To test ID, it is enough to show how systems that ID claims lie beyond the reach of Darwinian and other evolutionary mechanisms are in fact attainable via such mechanisms. For instance, ID proponents have offered arguments for why non-teleological evolutionary mechanisms should be unable to produce systems like the bacterial flagellum (see chapter 5 of my book No Free Lunch [Rowman & Littlefield, 2002] and Michael Behes essay in my co-edited collection titled Debating Design [Cambridge, 2004]). Moreover, critics of ID have tacitly assumed this burden of proof see Ken Millers book Finding Darwins God (Harper, 1999) or Ian Musgraves failed attempt to provide a plausible evolutionary story for the bacterial flagellum in Why Intelligent Design Fails (Rutgers, 2004).
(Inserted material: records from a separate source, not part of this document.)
(* ===== verification/AwdlSync.v ===== *)
(** * AWDL time synchronisation: foa_awdl/src/peer.rs, [SynchronizationState]

    The slots of an AWDL channel sequence, the time at which one starts, and the
    synchronisation parameters that carry a station's epoch to its peers.  Instants
    and durations are integers of microseconds; [TU] is the crate's time unit.  The
    clock reading [now] is an argument where the code calls [Instant::now]. *)
From S2P Require Import Prelude Bytes Eapol.

(** What the code reads of a received action frame.  The two TLVs of each kind are
    the first of their kind in the frame. *)
Inductive ChannelSequence : Type :=
| Simple (channels : list Z)
| Legacy (channels : list (Z * Z))
| OpClass (channels : list (Z * Z)).

(** The fields that vary or are read; the others of the TLV are constants. *)
Record SynchronizationParametersTLV : Type := MkSynchronizationParametersTLV {
  next_channel_field : Z;
  tx_counter : Z;
  aw_period : Z;
  remaining_aw_length_field : Z;
  master_address_field : list Z;
  aw_seq_number_field : Z;
  channel_sequence_field : ChannelSequence;
}.

Record SynchronizationState : Type := MkSynchronizationState {
  channel_sequence : list Z;
  tsf_epoch_in_us : Z;
}.

Inductive OverlapSlotState : Type :=
| NoOverlappingSlots
| PeerNotInCache
| CurrentlyOverlapping
| OverlappingAt (timestamp : Z).

Section Sync.
Context (TU : Z).
Implicit Types (st : SynchronizationState) (d now : Z).

Definition AW_PER_SLOT : Z := 4.
Definition TU_PER_AW : Z := 16.
Definition SLOTS_PER_CHANNEL_SEQUENCE : Z := 16.
Definition AW_DURATION_IN_US : Z := (TU * TU_PER_AW)%Z.
Definition SLOT_DURATION : Z := (AW_PER_SLOT * TU_PER_AW * TU)%Z.
Definition CHANNEL_SEQUENCE_DURATION : Z := (SLOT_DURATION * SLOTS_PER_CHANNEL_SEQUENCE)%Z.

Definition sync_uninit : SynchronizationState := MkSynchronizationState (replicate 16 6%Z) 0.

Definition sync_new (channel now : Z) : SynchronizationState :=
  MkSynchronizationState (replicate 16 channel) now.

Definition sync_adopt_master st (master : SynchronizationState) : SynchronizationState :=
  MkSynchronizationState (channel_sequence st) (tsf_epoch_in_us master).

(** The product and the sum are of [u32]. *)
Definition recover_tsf_epoch (tlv : SynchronizationParametersTLV) (tx_delta rx_timestamp : Z) : Z :=
  let tu_since_first_aw :=
    wrapping 32 (wrapping 32 (aw_period tlv * aw_seq_number_field tlv) +
      remaining_aw_length_field tlv) in
  let elapsed_since_tsf_epoch := (TU * tu_since_first_aw - tx_delta)%Z in
  (rx_timestamp - elapsed_since_tsf_epoch)%Z.

Definition channels_of (c : ChannelSequence) : list Z :=
  match c with
  | Simple l => l
  | Legacy l => snd <$> l
  | OpClass l => fst <$> l
  end.

(** [from_af], on the frame's channel sequence TLV, its synchronisation TLV, and the
    transmission delay if it converts. *)
Definition sync_from_af (sequence : option ChannelSequence)
  (params : option SynchronizationParametersTLV) (tx_delta : option Z) (rx_timestamp : Z)
  : outcome (option SynchronizationState) :=
  match channels_of <$> sequence with
  | None => mret None
  | Some channels =>
      match params with
      | None => mret None
      | Some tlv =>
          delta ← expect tx_delta;
          mret (Some (MkSynchronizationState channels (recover_tsf_epoch tlv delta rx_timestamp)))
      end
  end.

Definition elapsed_since_tsf_epoch st now : Z := wrapping 64 (now - tsf_epoch_in_us st).

Definition aw_seq_number d : Z := wrapping 16 (d / AW_DURATION_IN_US).

Definition remaining_aw_length d : Z := wrapping 16 (d mod AW_DURATION_IN_US / TU).

Definition remaining_slot_length d : Z :=
  wrapping 16 (d mod (AW_DURATION_IN_US * AW_PER_SLOT) / TU).

Definition current_slot_index d : Z :=
  (aw_seq_number d / AW_PER_SLOT mod SLOTS_PER_CHANNEL_SEQUENCE)%Z.

Definition next_slot_index d : Z :=
  ((aw_seq_number d / AW_PER_SLOT + 1) mod SLOTS_PER_CHANNEL_SEQUENCE)%Z.

Definition next_channel st d : outcome Z :=
  expect (channel_sequence st !! Z.to_nat (next_slot_index d)).

Definition slot_start_timestamp st now (slot offset : Z) : Z :=
  let duration_since_epoch := wrapping 64 (now - tsf_epoch_in_us st) in
  let elapsed_since_chan_seq_start := (duration_since_epoch mod CHANNEL_SEQUENCE_DURATION)%Z in
  let channel_sequence_start_timestamp :=
    if decide (elapsed_since_chan_seq_start <= now)%Z
    then (now - elapsed_since_chan_seq_start)%Z else now in
  let time_to_slot_from_zero := (SLOT_DURATION * slot + offset)%Z in
  (channel_sequence_start_timestamp +
   if decide (time_to_slot_from_zero < elapsed_since_chan_seq_start)%Z
   then (time_to_slot_from_zero + CHANNEL_SEQUENCE_DURATION)%Z
   else time_to_slot_from_zero)%Z.

Definition multicast_slot_start_timestamp st now : Z := slot_start_timestamp st now 9 0.

Definition sequences_agree st (other : SynchronizationState) (slot : nat) : bool :=
  match channel_sequence st !! slot, channel_sequence other !! slot with
  | Some c, Some c' => bool_decide (c = c')
  | _, _ => false
  end.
Intelligent design and evolutionary theory are either both testable or both untestable. Parity of reasoning requires that the testability of one entails the testability of the other. Evolutionary theory claims that certain material mechanisms are able to propel the evolutionary process, gradually transforming organisms with one set of characteristics into another (for instance, transforming bacteria without a flagellum into bacteria with one). Intelligent design, by contrast, claims that intelligence needs to supplement material mechanisms if they are to bring about organisms with certain complex features. Accordingly, testing the adequacy or inadequacy of evolutionary mechanisms constitutes a joint test of both evolutionary theory and intelligent design.
Unhappy with thus allowing ID on the playing field of science, evolutionary theorist now typically try the following gambit: Intelligent design, they say, constitutes an argument from ignorance or god-of-the-gaps, in which gaps in the evolutionary story are plugged by invoking intelligence. But if intelligent design by definition constitutes such a god-of-the-gaps, then evolutionary theory in turn becomes untestable, for in that case no failures in evolutionary explanation or positive evidence for ID could ever overturn evolutionary theory.
I cited earlier Darwins well-known statement, If it could be demonstrated that any complex organ existed which could not possibly have been formed by numerous, successive, slight modifications, my theory would absolutely break down. Immediately after this statement Darwin added, But I can find out no such case. Darwin so much as admits here that his theory is immune to disconfirmation. Indeed, how could any contravening evidence ever be found if the burden of proof on the evolution critic is to rule out all conceivable evolutionary pathways pathways that are left completely unspecified.
In consequence, Darwins own criterion for defeating his theory is impossible to meet and effectively shields his theory from disconfirmation. Unless ID is admitted onto the scientific playing field, mechanistic theories of evolution win the day in the absence of evidence, making them a priori, untestable principles rather than inferences from scientific evidence.
Bottom line: For a claim to ascertainably true it must be possible for it to be ascertainably false. The fate of ID and evolutionary theory, whether as science or non-science, are thus inextricably bound. No surprise therefore that Darwins Origin of Species requires ID as a foil throughout.